It’s been a little over two weeks since Hannah’s ear tube surgery and I feel pretty bad for not writing about it yet.

We knew from the sedated echo that Hannah would handle the “nothing after midnight” fast pretty well. I gave her a late bottle the night before and she had no problem skipping her morning one. We were told to check in by 7:10 but arrived about fifteen minutes early and re-lived the morning of her heart surgery. We went up to the same suite to check in, answered the same questions, signed the same forms, and were escorted to the same pre-op area.

At this point I was trying not to let my nerves get to me but it’s so damn hard when you’re waiting for nearly two hours and are asked the same questions by a dozen different people. Of course everyone there is extra nice but the rotation of nurses, residents, and doctors was tiresome and created a long build-up to the main event. Finally we talked to the anesthesiologist, who said she saw Hannah’s latest cardiology report and didn’t expect there to be any heart related issues while Hannah was out. We were given a mask for Hannah to play with so she’d be more comfortable with it. I understand they meant well but thirty minutes of make believe with a gas mask doesn’t do much for an 18 month old.

Once everyone was ready for us the next step happened in a blink of an eye. I put on a paper robe and gloves, carried her into the operating, and plopped her on the bed. We were swarmed by people, hands all over Hannah, then the gas mask held to her head. I wish someone would have warned me that I would be watching someone suffocate my child. There was a nurse standing behind me explaining that the eye rolling was “normal,” the desperately trying to pull away was “normal,” and the stranger holding the mask tighter was “normal.” I was escorted from the OR before Hannah’s eyes close but was assured she was asleep. That moment was only slightly less terrifying then when Hannah woke up after her OHS and was still intubated.

The nurse walked Pete and I to the waiting room, where we snacked on free graham crackers and texted the grandparents. Just as I was making a cup of coffee the ENT came out and brought us to one of the little rooms across the hall to update us on the surgery. It was quite a production for good news. Pete and I are fairly certain we were given updates on Hannah during her OHS in the middle of the full waiting room. Anyway, they were able to get the tubes in her teensy ears and suck out the fluid. Audiology was already conducting the hearing test and the anesthesia was weaned back just enough to keep Hannah in a deep sleep.

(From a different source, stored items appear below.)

(** A path in the graph is not longer than the list of streams. *)
Lemma do_new_configured_enough fuel above c lss st :
  NoDup above -> (forall a, a ∈ above -> (a < length confs)%nat /\ tc (substream confs) a c) ->
  (length confs < fuel + length above)%nat ->
  enough (do_new_configured confs time fuel c lss st).
Proof.
  revert above c lss st; induction fuel as [|fuel IH]; intros above c lss st Hnd Habove Hlen.
  { exfalso. assert (length above <= length confs)%nat; [|lia].
    rewrite <- (length_seq (length confs) 0). apply submseteq_length, NoDup_submseteq; [done|].
    intros a Ha. apply elem_of_seq. destruct (Habove a Ha). lia. }
  cbn [do_new_configured]. destruct (confs !! c) as [conf|] eqn:Hc; [|done]. cbn [deref]. rewrite bind_Ok.
  apply enough_bind; [apply enough_deref|]. intros [l|]; [done|].
  apply enough_bind; [apply enough_new_target|]. intros [l st1]. apply enough_bind.
  - apply (add_substreams_enough _ c conf); [done|auto|]. intros d lss' st' Hd. apply (IH (c :: above)).
    + apply NoDup_cons. split; [|done]. intros Hin. apply (wc_acyclic _ Hwell c). by apply Habove.
    + intros a Ha. apply elem_of_cons in Ha as [->|Ha].
      * split; [by apply lookup_lt_Some in Hc|by apply tc_once].
      * destruct (Habove a Ha) as [Hlt Htc]. split; [done|]. by apply (tc_r _ c).
    + cbn [length]. lia.
  - intros [lss2 st2]. apply enough_bind; [apply enough_type_mask|]. intros types. unfold get_stream.
    apply enough_bind; [apply enough_deref|]. intros s. apply enough_bind; [|done].
    apply enough_foldM. intros. apply enough_limits.
Qed.
End opening.

(** ** Claims *)

(** C37: what the collector shows without a logging section of its own: the
    streams it sets up pass a message to the standard error output exactly when
    it is of the default type and its level is information, warning, error or
    fatal; it is then one write that ends with the text and a newline.  Other
    messages, such as those of type [spam], change nothing.  The messages of
    the signal handlers are excepted: they are always written there, whatever
    their type and level, with at most 255 bytes of their text. *)
Theorem collector_messages_shown `{LS : LogSystem} strerror title time level type text now warn :
  (forall w fd text, sys_write w fd text = 0) ->
  0 <= level < 8 -> 0 <= type < 32 -> short (text_or_nil title) -> short text -> time_ok now ->
  exists st st', collector_logging title time = Ok st /\ lw_events (lg_world st) = [] /\
    vmsg strerror (message_flags level type) text now warn st = Ok st' /\
    (if shown level type then exists pre, lw_events (lg_world st') = [EvWrite 2 (pre ++ sanitize text ++ [10])]
     else st' = st) /\
    exists st'' pre, vmsg strerror (signal_flags level type) text now warn st = Ok st'' /\
      lw_events (lg_world st'') = [EvWrite 2 (pre ++ sanitize (take 255 text) ++ [10])].
Proof.
  intros Hw Hl Ht Htitle Htext Hnow. exists (collector_streams title).
  destruct (collector_vmsg strerror Hw title level type text now warn Hl Ht Htitle Htext Hnow) as (st' & E & Hshow).
  exists st'. split; [apply collector_logging_ok|]. do 3 (split; [done|]). by apply collector_signal_vmsg.
Qed.

Lemma collector_messages_shown_witness :
  let sys := {| sys_write _ _ _ := 0; sys_open _ _ := None; sys_strftime f _ := f |} in
  let now := {| lt_sec := 0; lt_usec := 0; lt_text := None |} in
  exists st st', collector_logging (LS := sys) None 0 = Ok st /\
    vmsg (LH := library_handlers (LS := sys)) (fun _ => []) (message_flags L_WARN 1) [65] now now st = Ok st' /\ st' = st.
Proof.
  intros sys now.
  destruct (collector_messages_shown (LS := sys) (fun _ => []) None 0 L_WARN 1 [65] now now) as (st & st' & E1 & _ & E2 & E3 & _).
  - intros w fd text. reflexivity.
  - vm_compute. split; [discriminate|reflexivity].
  - vm_compute. split; [discriminate|reflexivity].
  - vm_compute. discriminate.
  - vm_compute. discriminate.
  - repeat split; vm_compute; (discriminate || reflexivity || lia).
  - exists st, st'. split; [exact E1|]. split; [exact E2|exact E3].
Defined.

(** C34: opening a configured stream with its substreams ends for every
    configuration the check accepts on a first commit: the recursion is never
    deeper than there are streams. *)
Theorem opening_streams_ends `{LS : LogSystem} confs marks time name lss (st : log_state log_handler log_world) :
  (forall i c, confs !! i = Some c -> is_Some (sc_name c)) ->
  log_config_commit confs (fresh_marks confs) = Ok (None, marks) ->
  enough (log_new_configured confs time name lss st).
Proof.
  intros Hnamed Hcommit. assert (Hwell : well_configured confs) by by apply (commit_well_configured confs marks).
  unfold log_new_configured. destruct (stream_find_ok confs Hnamed name) as (r & -> & Hr). rewrite bind_Ok.
  destruct r as [c|]; [|done]. apply enough_bind; [apply enough_deref|]. intros [l|].
  - unfold log_ref_stream, get_stream. apply enough_bind; [|done]. apply enough_bind; [apply enough_deref|done].
  - apply (do_new_configured_enough confs time Hnamed Hwell _ []); [constructor|set_solver|cbn; lia].
Qed.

An hour or so later the audiologist came out, brought us to the same meeting room, and said Hannah’s test was very good but still missing the lowest sound on one side. The results were much better than her last behavioral hearing test, very slightly worse than her last BAER test, but still nothing to be concerned about.

We were finally reunited with a very sad little girl who had to be bounced or patted to stay calm. Once she started to wake up we offered her a bottle of watered down apple juice and were astonished that she chugged a few ounces. Thank goodness because the sleeping gas gave her the foulest breath and the juice helped wash it away. I was surprised how quickly we were discharged but it was clearly a sign that Hannah was recovering well. Pete and I celebrated with lunch at Qdoba while Hannah continued napping. Her recovery at home was similar to that of the sedated echo – small meals, a long nap, and a very late bedtime.

I haven’t noticed much of a difference in her hearing. She still hates the rare occasions that Gamy barks and cried when I used the hand vacuum. We always knew she could hear soft or distance noises but the issue was more about how muffled the sounds were. Hopefully the world sounds clear to her now…except for my awful singing voice.